| TASK |
Only the lines below starting at the one that contains "match text with" and ending at the one that contains "else if (c =? 95)%N" are to be reproduced, exactly and with both ends kept.

Collected data entries:
(* ===== verification/RecordCodecs.v ===== *)
(** * RecordCodecs: what the record store writes and reads

    The encoding of fields, records, results and history of
    [storage/sqlite/data_store.py].  Reading never trusts what it reads: a row
    is validated again and a text must be the one that would be written, and
    any exception on the way is [StorageUnavailable]. *)
From S2P Require Export RecordTables Frozen.
From S2P Require Import Prelude Values Json JsonText Sha256 Manifest.

Definition MAX_REVISION : Z := 2 ^ 63 - 1.

(** [float(z)] for [|z| <= 2^53], which is exact: the mantissa is shifted to 53
    bits; only [2^53] itself has one more. *)
Definition exact_float (s : bool) (m : positive) : spec_float :=
  let d := digits2_pos m in
  if (d <=? 53)%positive
  then S754_finite s (Nat.iter (53 - Pos.to_nat d) xO m) (Z.pos d - 53)
  else S754_finite s (Pos.div2 m) 1.
Definition float_of_Z (z : Z) : spec_float :=
  match z with Z0 => S754_zero false | Zpos m => exact_float false m | Zneg m => exact_float true m end.

(** [float(value)] of a number. *)
Definition to_float (v : scalar) : scalar := match v with PyInt z => PyFloat (float_of_Z z) | _ => v end.

(** [list(value)]. *)
Definition py_list (j : json) : option (list json) :=
  match j with
  | JArr items => Some items
  | JObj entries => Some (map (fun e => JScalar (PyStr e.1)) entries)
  | JScalar (PyStr s) => Some (map (fun c => JScalar (PyStr [c])) s)
  | _ => None
  end.

(** A value as a parameter of a statement: SQLite has no type for a list. *)
Definition bound_value (j : json) : result fault sqlval :=
  match j with
  | JNull => Ok SqlNull
  | JScalar (PyStr s) => if unicode s then Ok (SqlText s) else Raise OtherFault
  | JScalar (PyInt z) => if is_signed_64_integer (PyInt z) then Ok (SqlInteger z) else Raise OtherFault
  | JScalar (PyBool b) => Ok (SqlInteger (Z.b2z b))
  | JScalar (PyFloat f) => Ok (SqlReal f)
  | _ => Raise (DatabaseError false)
  end.

(** Objects with exactly these keys. *)
Definition exact_keys (keys : list pystr) (j : json) : option (list (pystr * json)) :=
  match j with
  | JObj es => if subset_of (map fst es) keys && subset_of keys (map fst es) then Some es else None
  | _ => None
  end.
Definition as_str (j : json) : option pystr := match j with JScalar (PyStr s) => Some s | _ => None end.
Definition as_int (j : json) : option Z := match j with JScalar (PyInt z) => Some z | _ => None end.
Definition get_str (es : list (pystr * json)) (k : pystr) : option pystr := j ← dict_get es k; as_str j.
Definition get_int (es : list (pystr * json)) (k : pystr) : option Z := j ← dict_get es k; as_int j.
Definition get_uuid (es : list (pystr * json)) (k : pystr) : option UUID := s ← get_str es k; parse_uuid s.

(** [_revision]. *)
Definition revision (v : Z) : option Z := if (1 <=? v) && (v <=? MAX_REVISION) then Some v else None.

Definition ok_of {E A} (m : result E A) : option A := match m with Ok a => Some a | Raise _ => None end.
Definition trusted {A} (o : option A) : result fault A := match o with Some a => Ok a | None => Raise UnavailableFault end.

Definition jstr (s : pystr) : json := JScalar (PyStr s).
Definition jint (z : Z) : json := JScalar (PyInt z).
Definition joption {A} (f : A -> json) (o : option A) : json := match o with Some a => f a | None => JNull end.

Section codecs.
Context `{FloatRead} `{IsoDates}.

(** ** Fields *)
Definition encode_field (f : RecordField) (value : json) : result fault sqlval :=
  match value with
  | JNull => Ok SqlNull
  | _ =>
      match fd_type f with
      | TBoolean => match value with JScalar (PyBool b) => Ok (SqlInteger (Z.b2z b)) | _ => Raise OtherFault end
      | TInteger =>
          match value with
          | JScalar v => if is_signed_64_integer v then bound_value value else Raise OtherFault
          | _ => Raise OtherFault
          end
      | TNumber =>
          match value with
          | JScalar v => if is_exact_number v then bound_value (JScalar (to_float v)) else Raise OtherFault
          | _ => Raise OtherFault
          end
      | TStringList =>
          match py_list value with
          | Some items => bound_value (jstr (canonical_json (JArr items)))
          | None => Raise OtherFault
          end
      | _ => bound_value value
      end
  end.

Definition decode_field (f : RecordField) (v : sqlval) : option json :=
  match v with
  | SqlNull => Some JNull
  | _ =>
      match fd_type f with
      | TBoolean =>
          match v with SqlInteger z => if (z =? 0) || (z =? 1) then Some (JScalar (PyBool (z =? 1))) else None | _ => None end
      | TInteger =>
          match v with SqlInteger z => if is_signed_64_integer (PyInt z) then Some (jint z) else None | _ => None end
      | TNumber =>
          match v with
          | SqlInteger z => if is_exact_number (PyInt z) then Some (JScalar (to_float (PyInt z))) else None
          | SqlReal x => if is_exact_number (PyFloat x) then Some (JScalar (PyFloat x)) else None
          | _ => None
          end
      | TStringList =>
          match v with
          | SqlText s => match decode_canonical_json s with Some (JArr items) => Some (JArr items) | _ => None end
          | _ => None
          end
      | _ => match v with SqlText s => Some (jstr s) | _ => None end
      end
  end.

(** [_normalise_fields]: every field, numbers as floats. *)
Definition normal_value (f : RecordField) (value : json) : recorded json :=
  match value with
  | JNull => Ok JNull
  | _ =>
      match fd_type f with
      | TNumber =>
          match value with
          | JScalar v => contract (is_exact_number v) ;; Ok (JScalar (to_float v))
          | _ => Raise RecordContractError
          end
      | TStringList => match py_list value with Some items => Ok (JArr items) | None => Raise LookupFault end
      | _ => Ok value
      end
  end.

Definition normalise_fields (sp : RecordSpecification) (entity_name : pystr) (fields : list (pystr * json))
  : recorded (list (pystr * json)) :=
  match spec_entity sp entity_name with
  | None => Raise RecordContractError
  | Some e =>
      complete ← mapR (fun f => v ← normal_value f (default JNull (dict_get fields (fd_name f))); Ok (fd_name f, v))
                   (domain_fields e);
      validate_create sp entity_name complete
  end.

(** ** Records *)

(** The domain columns of a new or an updated row. *)
Definition encode_fields (e : RecordEntity) (fields : list (pystr * json)) : result fault (gmap pystr sqlval) :=
  columns ← mapR (fun f => v ← encode_field f (default JNull (dict_get fields (fd_name f))); Ok (fd_name f, v))
              (domain_fields e);
  Ok (list_to_map columns).

Definition decode_fields (e : RecordEntity) (r : row) : option (list (pystr * json)) :=
  mapM (fun f => v ← decode_field f (default SqlNull (r_domain r !! fd_name f)); Some (fd_name f, v)) (domain_fields e).

(** A stored identifier and a stored time are read from their texts. *)
Definition read_id (id : UUID) : option UUID :=
  u ← parse_uuid (uuid_str id); if (u =? 0)%N then None else Some u.
Definition read_time (t : datetime) : option datetime := decode_time (encode_time t).

(** [_decode_record]. *)
Definition decode_record (sp : RecordSpecification) (principal entity_name : pystr) (id : UUID) (r : row)
  : result fault RecordValue :=
  trusted (
    e ← spec_entity sp entity_name;
    if negb (bool_decide (r_owner_id r = principal)) then None else
    record_id ← read_id id;
    raw ← decode_fields e r;
    checked ← ok_of (validate_create sp entity_name raw);
    fields ← ok_of (normalise_fields sp entity_name checked);
    version ← revision (r_record_version r);
    created ← read_time (r_created_at r);
    updated ← read_time (r_updated_at r);
    ok_of (make_record_value
      {| rv_entity := entity_name; rv_id := record_id; rv_version := version; rv_created_at := created;
         rv_updated_at := updated; rv_created_via := r_created_via r; rv_fields := fields |})).

(** ** Results of mutations *)
Definition record_json (v : RecordValue) : json :=
  JObj [ (lit "entity_name", jstr (rv_entity v)); (lit "id", jstr (uuid_str (rv_id v)));
         (lit "record_version", jint (rv_version v)); (lit "created_at", jstr (encode_time (rv_created_at v)));
         (lit "updated_at", jstr (encode_time (rv_updated_at v))); (lit "created_via", jstr (rv_created_via v));
         (lit "fields", JObj (rv_fields v)) ].

Definition encode_record_result (v : RecordValue) : pystr :=
  canonical_json (JObj [(lit "kind", jstr (lit "record")); (lit "record", record_json v)]).

Definition decode_record_result (text : pystr) (sp : RecordSpecification) : result fault RecordValue :=
  trusted (
    raw ← decode_canonical_json text;
    es ← exact_keys [lit "kind"; lit "record"] raw;
    kind ← get_str es (lit "kind");
    inner ← dict_get es (lit "record");
    rs ← exact_keys [lit "entity_name"; lit "id"; lit "record_version"; lit "created_at"; lit "updated_at";
                     lit "created_via"; lit "fields"] inner;
    entity_name ← get_str rs (lit "entity_name");
    given ← dict_get rs (lit "fields");
    fields ← match given with JObj fs => ok_of (validate_create sp entity_name fs) | _ => None end;
    id ← get_uuid rs (lit "id");
    version ← (get_int rs (lit "record_version") ≫= revision);
    created ← (get_str rs (lit "created_at") ≫= decode_time);
    updated ← (get_str rs (lit "updated_at") ≫= decode_time);
    via ← get_str rs (lit "created_via");
    value ← ok_of (make_record_value
      {| rv_entity := entity_name; rv_id := id; rv_version := version; rv_created_at := created;
         rv_updated_at := updated; rv_created_via := via; rv_fields := fields |});
    if bool_decide (kind = lit "record") && bool_decide (encode_record_result value = text) then Some value else None).

Definition encode_delete_result (o : DeleteRecordOutcome) (entity_name : pystr) : pystr :=
  canonical_json (JObj [ (lit "kind", jstr (lit "delete")); (lit "entity_name", jstr entity_name);
                         (lit "id", jstr (uuid_str (do_id o))); (lit "record_version", jint (do_version o)) ]).

Definition decode_delete_result (text : pystr) (sp : RecordSpecification) (entity_name : pystr)
  : result fault DeleteRecordOutcome :=
  trusted (
    raw ← decode_canonical_json text;
    es ← exact_keys [lit "kind"; lit "entity_name"; lit "id"; lit "record_version"] raw;
    kind ← get_str es (lit "kind");
    name ← get_str es (lit "entity_name");
    _ ← spec_entity sp entity_name;
    id ← get_uuid es (lit "id");
    version ← (get_int es (lit "record_version") ≫= revision);
    o ← ok_of (make_delete_outcome {| do_id := id; do_version := version; do_replayed := true |});
    if bool_decide (kind = lit "delete") && bool_decide (name = entity_name)
       && bool_decide (encode_delete_result o entity_name = text)
    then Some o else None).

(** ** History *)
Definition decode_snapshot (text : option pystr) (sp : RecordSpecification) (entity_name : pystr)
  : option (option (list (pystr * json))) :=
  match text with
  | None => Some None
  | Some t =>
      raw ← decode_canonical_json t;
      match raw with
      | JObj fs =>
          given ← ok_of (validate_create sp entity_name fs);
          fields ← ok_of (normalise_fields sp entity_name given);
          Some (Some fields)
      | _ => None
      end
  end.

(** [_decode_history]. *)
Definition decode_history (sp : RecordSpecification) (h : history_row) : result fault RecordHistoryEvent :=
  trusted (
    _ ← spec_entity sp (h_entity h);
    before ← decode_snapshot (h_before h) sp (h_entity h);
    after ← decode_snapshot (h_after h) sp (h_entity h);
    record_id ← read_id (h_record h);
    if bool_decide (h_kind h = update_event) && (bool_decide (before = None) || bool_decide (after = None)) then None else
    version ← revision (h_version h);
    occurred ← read_time (h_occurred_at h);
    ok_of (make_history_event
      {| he_entity := h_entity h; he_id := record_id; he_version := version; he_kind := h_kind h;
         he_occurred_at := occurred; he_before := before; he_after := after |})).
End codecs.
(* ===== verification/Base64.v ===== *)
(** * Base64: the URL-safe alphabet without padding, and UTF-8 read back

    [base64.urlsafe_b64encode(raw).decode().rstrip("=")], the decoding of its
    texts with the padding restored, and [bytes.decode("utf-8")]. *)
From S2P Require Import Relational.
From S2P Require Export Sha256 RecordCommands.
From S2P Require Import Prelude Values Json JsonText.

(** ** Base 64 *)
Definition b64_char (n : N) : N :=
  if (n <? 26)%N then (65 + n)%N else if (n <? 52)%N then (71 + n)%N else if (n <? 62)%N then (n - 4)%N
  else if (n =? 62)%N then 45%N else 95%N.

Definition b64_value (c : N) : option N :=
  if ((65 <=? c) && (c <=? 90))%N then Some (c - 65)%N
  else if ((97 <=? c) && (c <=? 122))%N then Some (c - 71)%N
  else if ((48 <=? c) && (c <=? 57))%N then Some (c + 4)%N
  else if (c =? 45)%N then Some 62%N
  else if (c =? 95)%N then Some 63%N else None.

Fixpoint b64_encode (bytes : list N) : pystr :=
  match bytes with
  | [] => []
  | [a] => [b64_char (a / 4); b64_char (a mod 4 * 16)]
  | [a; b] => [b64_char (a / 4); b64_char (a mod 4 * 16 + b / 16); b64_char (b mod 16 * 4)]
  | a :: b :: c :: rest =>
      b64_char (a / 4) :: b64_char (a mod 4 * 16 + b / 16) :: b64_char (b mod 16 * 4 + c / 64) :: b64_char (c mod 64)
      :: b64_encode rest
  end%N.

(** Bits that are left over are dropped. *)
Fixpoint b64_decode (s : pystr) : option (list N) :=
  match s with
  | [] => Some []
  | [_] => None
  | [w; x] => a ← b64_value w; b ← b64_value x; Some [a * 4 + b / 16]%N
  | [w; x; y] =>
      a ← b64_value w; b ← b64_value x; c ← b64_value y; Some [a * 4 + b / 16; b mod 16 * 16 + c / 4]%N
  | w :: x :: y :: z :: rest =>
      a ← b64_value w; b ← b64_value x; c ← b64_value y; d ← b64_value z;
      l ← b64_decode rest; Some ([a * 4 + b / 16; b mod 16 * 16 + c / 4; c mod 4 * 64 + d]%N ++ l)
  end.

Lemma b64_value_char n : (n < 64)%N -> b64_value (b64_char n) = Some n.
Proof.
  intros Hn. assert (exists k, n = N.of_nat k /\ (k < 64)%nat) as (k & -> & Hk) by (exists (N.to_nat n); lia).
  do 64 (destruct k as [|k]; [reflexivity|]). lia.
Qed.

Lemma b64_char_safe n : url_safe (b64_char n) = true.
Proof.
  unfold url_safe, b64_char, is_lower, is_digit.
  destruct (N.ltb_spec n 26); [|destruct (N.ltb_spec n 52); [|destruct (N.ltb_spec n 62); [|by destruct (N.eqb_spec n 62)]]];
    rewrite ?orb_true_iff, ?andb_true_iff, ?N.leb_le; lia.
Qed.

Definition bytes_ok (bytes : list N) : Prop := Forall (fun b => (b < 256)%N) bytes.

(** Three bytes and four digits. *)
Lemma three_bytes (f : list N -> Prop) :
  f [] -> (forall a, f [a]) -> (forall a b, f [a; b]) -> (forall a b c l, f l -> f (a :: b :: c :: l)) -> forall l, f l.
Proof.
  intros H0 H1 H2 H3. fix IH 1. intros [|a [|b [|c l]]]; [exact H0|apply H1|apply H2|apply H3, IH].
Qed.

(** A byte as its high and its low part. *)
Ltac parts a k :=
  let q := fresh "q" in let r := fresh "r" in
  pose proof (N.div_mod a k ltac:(done)); pose proof (N.mod_lt a k ltac:(done));
  set (q := (a / k)%N) in *; set (r := (a mod k)%N) in *; clearbody q r.

Lemma low_part q k r : (r < k)%N -> ((q * k + r) / k = q)%N /\ ((q * k + r) mod k = r)%N.
Proof.
  intros Hr. assert (k <> 0)%N by lia.
  rewrite N.div_add_l, N.div_small, (N.add_comm (q * k)), N.Div0.mod_add, N.mod_small by lia. lia.
Qed.

Lemma low_zero q k : (k <> 0)%N -> (q * k / k = q)%N /\ (q * k mod k = 0)%N.
Proof. intros Hk. by rewrite N.div_mul, N.Div0.mod_mul. Qed.

Lemma b64_roundtrip bytes : bytes_ok bytes -> b64_decode (b64_encode bytes) = Some bytes.
Proof.
  induction bytes as [|a|a b|a b c l IH] using three_bytes; intros Hb; [done|..];
    unfold bytes_ok in *; rewrite ?Forall_cons in Hb; destruct_and? Hb;
    cbn [b64_encode b64_decode]; parts a 4%N.
  - repeat (rewrite b64_value_char; [cbn [mbind option_bind]|lia]).
    rewrite (proj1 (low_zero _ 16 ltac:(done))). do 2 f_equal. lia.
  - parts b 16%N. repeat (rewrite b64_value_char; [cbn [mbind option_bind]|lia]).
    destruct (low_part r 16 q0 ltac:(lia)) as [-> ->]. rewrite (proj1 (low_zero _ 4 ltac:(done))).
    do 2 f_equal; [lia|]. f_equal. lia.
  - parts b 16%N. parts c 64%N. repeat (rewrite b64_value_char; [cbn [mbind option_bind]|lia]).
    rewrite IH by done. cbn [mbind option_bind app].
    destruct (low_part r 16 q0 ltac:(lia)) as [-> ->], (low_part r0 4 q1 ltac:(lia)) as [-> ->].
    do 2 f_equal; [lia|]. f_equal; [lia|]. f_equal. lia.
Qed.

Lemma b64_length bytes : (3 * length (b64_encode bytes) <= 4 * length bytes + 4)%nat.
Proof.
  induction bytes as [|a|a b|a b c l IH] using three_bytes; cbn [b64_encode length]; lia.
Qed.

Lemma b64_safe bytes : forallb url_safe (b64_encode bytes) = true.
Proof.
  induction bytes as [|a|a b|a b c l IH] using three_bytes; cbn [b64_encode forallb]; rewrite ?b64_char_safe; [done..|].
  by rewrite IH.
Qed.

(** ** UTF-8 *)
Definition continuation (b : N) : bool := ((128 <=? b) && (b <? 192))%N.

Definition utf8_of (low high : N) (c : N) : option N :=
  if ((low <=? c) && (c <? high))%N && unicode_scalar c then Some c else None.

Fixpoint utf8_decode (bytes : list N) : option pystr :=
  match bytes with
  | [] => Some []
  | a :: r =>
      if (a <? 128)%N then cons a <$> utf8_decode r else
      match r with
      | [] => None
      | b :: r =>
          if negb (continuation b) then None else
          if (a <? 224)%N then
            c ← (if (192 <=? a)%N then utf8_of 128 2048 ((a - 192) * 64 + (b - 128)) else None); cons c <$> utf8_decode r
          else
            match r with
            | [] => None
            | d :: r =>
                if negb (continuation d) then None else
                if (a <? 240)%N then
                  c ← utf8_of 2048 65536 ((a - 224) * 4096 + (b - 128) * 64 + (d - 128)); cons c <$> utf8_decode r
                else
                  match r with
                  | [] => None
                  | e :: r =>
                      if negb (continuation e) then None else
                      c ← (if (a <? 248)%N
                           then utf8_of 65536 1114112 ((a - 240) * 262144 + (b - 128) * 4096 + (d - 128) * 64 + (e - 128))
                           else None);
                      cons c <$> utf8_decode r
                  end
            end
      end
  end.

Lemma ascii_utf8 s : ascii s = true -> utf8 s = s /\ utf8_decode s = Some s /\ bytes_ok s.
Proof.
  induction s as [|c s IH]; intros Hs; [split_and!; [done..|constructor]|].
  unfold ascii in Hs. cbn [forallb] in Hs. apply andb_true_iff in Hs as [Hc Hs].
  destruct (IH Hs) as (Hu & Hd & Hb). split_and!.
  - unfold utf8 in *. cbn [map concat]. unfold utf8_char at 1. by rewrite Hc, Hu.
  - cbn [utf8_decode]. by rewrite Hc, Hd.
  - constructor; [|done]. apply N.ltb_lt in Hc. lia.
Qed.

(** What is encoded is decoded. *)
Lemma utf8_of_ok low high c :
  unicode_scalar c = true -> (low <= c < high)%N -> utf8_of low high c = Some c.
Proof.
  intros Hc Hr. unfold utf8_of. by rewrite (proj2 (N.leb_le _ _)), (proj2 (N.ltb_lt _ _)), Hc by lia.
Qed.

Lemma continuation_ok r : (r < 64)%N -> continuation (128 + r) = true.
Proof. intros Hr. unfold continuation. by rewrite (proj2 (N.leb_le _ _)), (proj2 (N.ltb_lt _ _)) by lia. Qed.

Lemma utf8_char_read c rest :
  unicode_scalar c = true -> utf8_decode (utf8_char c ++ rest) = cons c <$> utf8_decode rest.
Proof.
  intros Hc. unfold utf8_char. destruct (N.ltb_spec c 128) as [H1|H1].
  { cbn [app utf8_decode]. by rewrite (proj2 (N.ltb_lt _ _)). }
  destruct (N.ltb_spec c 2048) as [H2|H2].
  { parts c 64%N. cbn [app utf8_decode]. rewrite continuation_ok by done.
    rewrite (proj2 (N.ltb_ge _ 128)), (proj2 (N.ltb_lt _ 224)), (proj2 (N.leb_le 192 _)) by lia. cbn [negb].
    replace ((192 + q - 192) * 64 + (128 + r - 128))%N with c by lia.
    rewrite utf8_of_ok by (done || lia). done. }
  assert (c < 1114112)%N as Hmax by (unfold unicode_scalar in Hc; bools; lia).
  replace (c / 4096)%N with (c / 64 / 64)%N by (by rewrite N.Div0.div_div).
  replace (c / 262144)%N with (c / 64 / 64 / 64)%N by (by rewrite !N.Div0.div_div).
  destruct (N.ltb_spec c 65536) as [H3|H3]; parts c 64%N; parts q 64%N.
  - cbn [app utf8_decode]. rewrite !continuation_ok by done.
    rewrite (proj2 (N.ltb_ge _ 128)), (proj2 (N.ltb_ge _ 224)), (proj2 (N.ltb_lt _ 240)) by lia. cbn [negb].
    replace ((224 + q0 - 224) * 4096 + (128 + r0 - 128) * 64 + (128 + r - 128))%N with c by lia.
    rewrite utf8_of_ok by (done || lia). done.
  - parts q0 64%N. cbn [app utf8_decode]. rewrite !continuation_ok by done.
    rewrite (proj2 (N.ltb_ge _ 128)), (proj2 (N.ltb_ge _ 224)), (proj2 (N.ltb_ge _ 240)), (proj2 (N.ltb_lt _ 248)) by lia.
    cbn [negb]. replace ((240 + q1 - 240) * 262144 + (128 + r1 - 128) * 4096 + (128 + r0 - 128) * 64 + (128 + r - 128))%N
      with c by lia.
    rewrite utf8_of_ok by (done || lia). done.
Qed.

Lemma utf8_roundtrip s : unicode s = true -> utf8_decode (utf8 s) = Some s.
Proof.
  induction s as [|c s IH]; [done|]. unfold unicode. cbn [forallb]. intros [Hc Hs]%andb_true_iff.
  unfold utf8 in *. cbn [map concat]. by rewrite utf8_char_read, IH.
Qed.

Lemma utf8_inj s t : unicode s = true -> unicode t = true -> utf8 s = utf8 t -> s = t.
Proof. intros Hs%utf8_roundtrip Ht%utf8_roundtrip Heq. rewrite Heq in Hs. congruence. Qed.

Example utf8_read :
  utf8_decode (utf8 [65; 233; 8364; 128512]%N) = Some [65; 233; 8364; 128512]%N
  /\ utf8_decode [237; 160; 128]%N = None /\ utf8_decode [192; 128]%N = None.
Proof. by vm_compute. Qed.
(** [get_record]. *)
Definition get_record (a : attempt) (principal via : pystr) (sp : RecordSpecification) (q : GetRecordQuery) (s : store)
  : answer RecordValue :=
  match admitted principal via sp with
  | None => Failure validation_failed
  | Some checked =>
      match spec_entity checked (gr_entity q) with
      | None => Failure validation_failed
      | Some _ =>
          read_store a checked
            (found ← select_record principal checked (gr_entity q) (gr_record q);
             ret (match found with None => Failure not_found | Some v => Success v end)) s
      end
  end.
End store.

Arguments Success {A} a.
Arguments Failure {A} c.
Arguments Settled {A} r.
Arguments Uncertain {A}.
Arguments Attempt {A}.
Arguments Observe {A}.
Arguments pl_specification {A} m.
Arguments pl_operation {A} m.
Arguments pl_observer {A} m.
Arguments Refused {A} c.
Arguments Planned {A} m.
Arguments Escapes {A}.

| ANSWER TO THIS TASK |
  match text with
  | None => Some None
  | Some t =>
      raw ← decode_canonical_json t;
      match raw with
      | JObj fs =>
          given ← ok_of (validate_create sp entity_name fs);
          fields ← ok_of (normalise_fields sp entity_name given);
          Some (Some fields)
      | _ => None
      end
  end.

(** [_decode_history]. *)
Definition decode_history (sp : RecordSpecification) (h : history_row) : result fault RecordHistoryEvent :=
  trusted (
    _ ← spec_entity sp (h_entity h);
    before ← decode_snapshot (h_before h) sp (h_entity h);
    after ← decode_snapshot (h_after h) sp (h_entity h);
    record_id ← read_id (h_record h);
    if bool_decide (h_kind h = update_event) && (bool_decide (before = None) || bool_decide (after = None)) then None else
    version ← revision (h_version h);
    occurred ← read_time (h_occurred_at h);
    ok_of (make_history_event
      {| he_entity := h_entity h; he_id := record_id; he_version := version; he_kind := h_kind h;
         he_occurred_at := occurred; he_before := before; he_after := after |})).
End codecs.
(* ===== verification/Base64.v ===== *)
(** * Base64: the URL-safe alphabet without padding, and UTF-8 read back

    [base64.urlsafe_b64encode(raw).decode().rstrip("=")], the decoding of its
    texts with the padding restored, and [bytes.decode("utf-8")]. *)
From S2P Require Import Relational.
From S2P Require Export Sha256 RecordCommands.
From S2P Require Import Prelude Values Json JsonText.

(** ** Base 64 *)
Definition b64_char (n : N) : N :=
  if (n <? 26)%N then (65 + n)%N else if (n <? 52)%N then (71 + n)%N else if (n <? 62)%N then (n - 4)%N
  else if (n =? 62)%N then 45%N else 95%N.

Definition b64_value (c : N) : option N :=
  if ((65 <=? c) && (c <=? 90))%N then Some (c - 65)%N
  else if ((97 <=? c) && (c <=? 122))%N then Some (c - 71)%N
  else if ((48 <=? c) && (c <=? 57))%N then Some (c + 4)%N
  else if (c =? 45)%N then Some 62%N
  else if (c =? 95)%N then Some 63%N else None.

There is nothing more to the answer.